(* ===== verification/NetSpec.v ===== *)
(** * The network as a whole

    The calls of the kernel on the network and the steps of the card, as a step
    relation, and what holds in every state it reaches; the way of a datagram
    from a socket to a socket; and what the driver and sysnet.c get wrong. *)

From stdpp Require Import gmap.
From S2P Require Import Prelude Bytes BufCache Log LogDisk PageAlloc Kalloc Pipe Fs FsData File Mbuf Packet Net NetInv Socket.

Section system.
Context {K : Type} `{!PageAlloc K} `{!PageAllocSpec K}.
Context (ram : Z → list Z).
Implicit Types (s : net K) (um : umem).

(** ** The card *)

(** Descriptor [i] of the transmit ring gets the status [v]. *)
Definition card_reports (i : nat) (v : Z) s : net K := s <| tx_ring ::= alter (λ d, d <| td_status := v |>) i |>.

(** The packet [bs] arrives in buffer [m] of descriptor [i]. *)
Definition card_stores (i : nat) (m : Z) (bs : list Z) s : net K :=
  s <| n_mbufs ::= alter (λ b, b <| m_buf ::= splice 0 bs |>) m |>
    <| rx_ring ::= alter (λ d, d <| rd_length := Z.of_nat (length bs) |> <| rd_status := E1000_RXD_STAT_DD |>) i |>.

(** A new socket, with the fields [f] and an empty queue, enters the list. *)
Definition sock_open (f : sock → sock) : ST (net K) (option Z) :=
  si ← new_sock;
  match si with
  | None => mret None
  | Some si => _ ← on_sock si (modify f); _ ← add_sock si; mret (Some si)
  end.

(** The sockets of [sys_accept]: a new one that takes the queue of [si]. *)
Definition sock_accept (si : Z) : ST (net K) (option Z) :=
  b ← on_sock si get;
  r ← new_sock;
  match r with
  | None => mret None
  | Some n => _ ← on_sock n (modify (λ b, b <| so_rxq ::= mbufq_init |>)); _ ← sock_move si n b; _ ← add_sock n; mret (Some n)
  end.

(** What [sockalloc] does to the sockets, for [connect]: a new socket with the
    address and the ports, which enters the list unless a socket there has the
    same; then its page is freed, and the close of its file closes it. *)
Definition same_peer (raddr lport rport : Z) (b : sock) : bool :=
  (so_raddr b =? raddr) && (so_lport b =? lport) && (so_rport b =? rport).

Definition sock_connect (raddr lport rport : Z) : ST (net K) (option Z) :=
  si ← new_sock;
  match si with
  | None => mret None
  | Some si =>
      _ ← on_sock si (modify (λ b, b <| so_raddr := raddr |> <| so_lport := lport |> <| so_rport := rport |>
                                     <| so_rxq ::= mbufq_init |>));
      s ← get;
      dup ← find_sock (λ _, same_peer raddr lport rport) (n_sockets s);
      match dup with
      | Some _ => _ ← free_sock si; _ ← sockclose si; mret None
      | None => _ ← add_sock si; mret (Some si)
      end
  end.

(** A call or an interrupt is one step, if it returns; the lengths are any
    [int]. *)
Definition is_int (n : Z) : Prop := - 2 ^ 31 ≤ n < 2 ^ 31.

Inductive net_step : net K → net K → Prop :=
| st_reports i v s : net_step s (card_reports i v s)
| st_stores i m bs s :
    rx_mbufs s !! i = Some m → is_bytes bs → Z.of_nat (length bs) ≤ MBUF_SIZE → net_step s (card_stores i m bs s)
| st_intr s s' : run (e1000_recv RX_RING_SIZE) s () s' → net_step s s'
| st_read s si um killed addr n r s' :
    si ∈ n_sockets s → is_int n → run (sockread ram um killed si addr n) s r s' → net_step s s'
| st_write s si um addr n r s' :
    si ∈ n_sockets s → is_int n → (∀ a x, um a = Some x → is_byte x) → run (sockwrite um si addr n) s r s' → net_step s s'
| st_connect s raddr lport rport r s' : run (sock_connect raddr lport rport) s r s' → net_step s s'
| st_open s f r s' : q_first (so_rxq (f sock_junk)) = 0 → run (sock_open f) s r s' → net_step s s'
| st_accept s si r s' : si ∈ n_sockets s → run (sock_accept si) s r s' → net_step s s'
| st_bind s si port r s' : si ∈ n_sockets s → run (sock_bind si port) s r s' → net_step s s'
| st_listen s si r s' : si ∈ n_sockets s → run (sock_listen si) s r s' → net_step s s'
| st_close s si s' : si ∈ n_sockets s → run (sockclose si) s () s' → net_step s s'.

(** ** Every step keeps the invariant *)

Lemma net_ok_frame s s' : net_ok [] s → net_inv [] (rx_mbufs s) s' → rx_ring s' = rx_ring s → rx_mbufs s' = rx_mbufs s →
  reg_rdt s' = reg_rdt s → (∀ m, m ∈ rx_mbufs s → n_mbufs s' !! m = n_mbufs s !! m) → net_ok [] s'.
Proof.
  intros [H1 H2 H3 H4 H5 H6] Hi Er Em Et Hb. split; rewrite ?Er, ?Em, ?Et; try done.
  intros m b Hm. rewrite Hb by done. by apply H5.
Qed.

Lemma net_ok_rx_frame s s' : net_ok [] s → net_inv [] (rx_mbufs s) s' → rx_frame (rx_mbufs s) s s' → net_ok [] s'.
Proof. intros Hok Hi (? & ? & ? & _ & _ & _ & ?). by eapply net_ok_frame. Qed.

Lemma card_reports_ok i v s : net_ok [] s → net_ok [] (card_reports i v s).
Proof.
  intros Hok. eapply net_ok_frame; try done. destruct (no_inv _ _ Hok) as (Q & [] & [] & []). exists Q. split_and!; split; try done.
  cbn. by rewrite length_alter.
Qed.

Lemma card_stores_ok i m bs s : net_ok [] s → rx_mbufs s !! i = Some m → is_bytes bs → Z.of_nat (length bs) ≤ MBUF_SIZE →
  net_ok [] (card_stores i m bs s).
Proof.
  intros [H1 H2 H3 H4 H5 H6] Hm Hbs Hl. pose proof (delete_Permutation (rx_mbufs s) i m Hm) as Hp.
  assert (m ∈ rx_mbufs s) as Hin by (by eapply list_elem_of_lookup_2). pose proof H1 as Hi. rewrite Hp in Hi.
  destruct (net_inv_held [] m _ s Hi) as (b & Hb & Hok & _).
  assert (mbuf_ok (b <| m_buf ::= splice 0 bs |>)) as Hok'.
  { destruct Hok as (? & ? & ? & Hlen & ?). change MBUF_ROOM with 4076 in *. change MBUF_SIZE with 2048 in *.
    split_and!; cbn; try (done || lia); [|by apply is_bytes_splice]. rewrite splice_length; [done|]. rewrite Hlen. lia. }
  pose proof (net_inv_set [] m _ s b _ Hi Hb Hok') as Hi'. rewrite <- Hp in Hi'.
  set (b' := b <| m_buf ::= splice 0 bs |>) in *.
  assert (alter (λ b, b <| m_buf ::= splice 0 bs |>) m (n_mbufs s) = <[m := b']> (n_mbufs s)) as Ea.
  { apply map_eq. intros x. destruct (decide (m = x)) as [<-|]; [by rewrite lookup_alter_eq, lookup_insert_eq, Hb|by rewrite lookup_alter_ne, lookup_insert_ne]. }
  assert (m_head b' = 0) as Hb0 by (cbn; by apply (H5 m)). clearbody b'. unfold card_stores.
  change (update n_mbufs (alter (λ b, b <| m_buf ::= splice 0 bs |>) m) s) with (s <| n_mbufs := alter (λ b, b <| m_buf ::= splice 0 bs |>) m (n_mbufs s) |>).
  rewrite Ea. split; cbn [rx_mbufs rx_ring reg_rdt n_mbufs update field_set]; try done.
  - destruct Hi' as (Q & [] & [] & []). exists Q. by split_and!; split.
  - by rewrite length_alter.
  - intros x y Hx. rewrite lookup_insert_Some. intros [[<- <-]|[_ Hy]]; [done|by apply (H5 x)].
  - intros d [j Hd]%list_elem_of_lookup. destruct (decide (j = i)) as [->|].
    + rewrite list_lookup_alter_eq in Hd. destruct (rx_ring s !! i); [|done]. injection Hd as <-. cbn. lia.
    + rewrite list_lookup_alter_ne in Hd by done. apply H6. by eapply list_elem_of_lookup_2.
Qed.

TASK PROMPT: Exactly repeat the lines from the line that contains "- destruct Hi'" to the end of the entries, both included, and leave out all other lines.

EXERCISE SOLUTION:
  - destruct Hi' as (Q & [] & [] & []). exists Q. by split_and!; split.
  - by rewrite length_alter.
  - intros x y Hx. rewrite lookup_insert_Some. intros [[<- <-]|[_ Hy]]; [done|by apply (H5 x)].
  - intros d [j Hd]%list_elem_of_lookup. destruct (decide (j = i)) as [->|].
    + rewrite list_lookup_alter_eq in Hd. destruct (rx_ring s !! i); [|done]. injection Hd as <-. cbn. lia.
    + rewrite list_lookup_alter_ne in Hd by done. apply H6. by eapply list_elem_of_lookup_2.
Qed.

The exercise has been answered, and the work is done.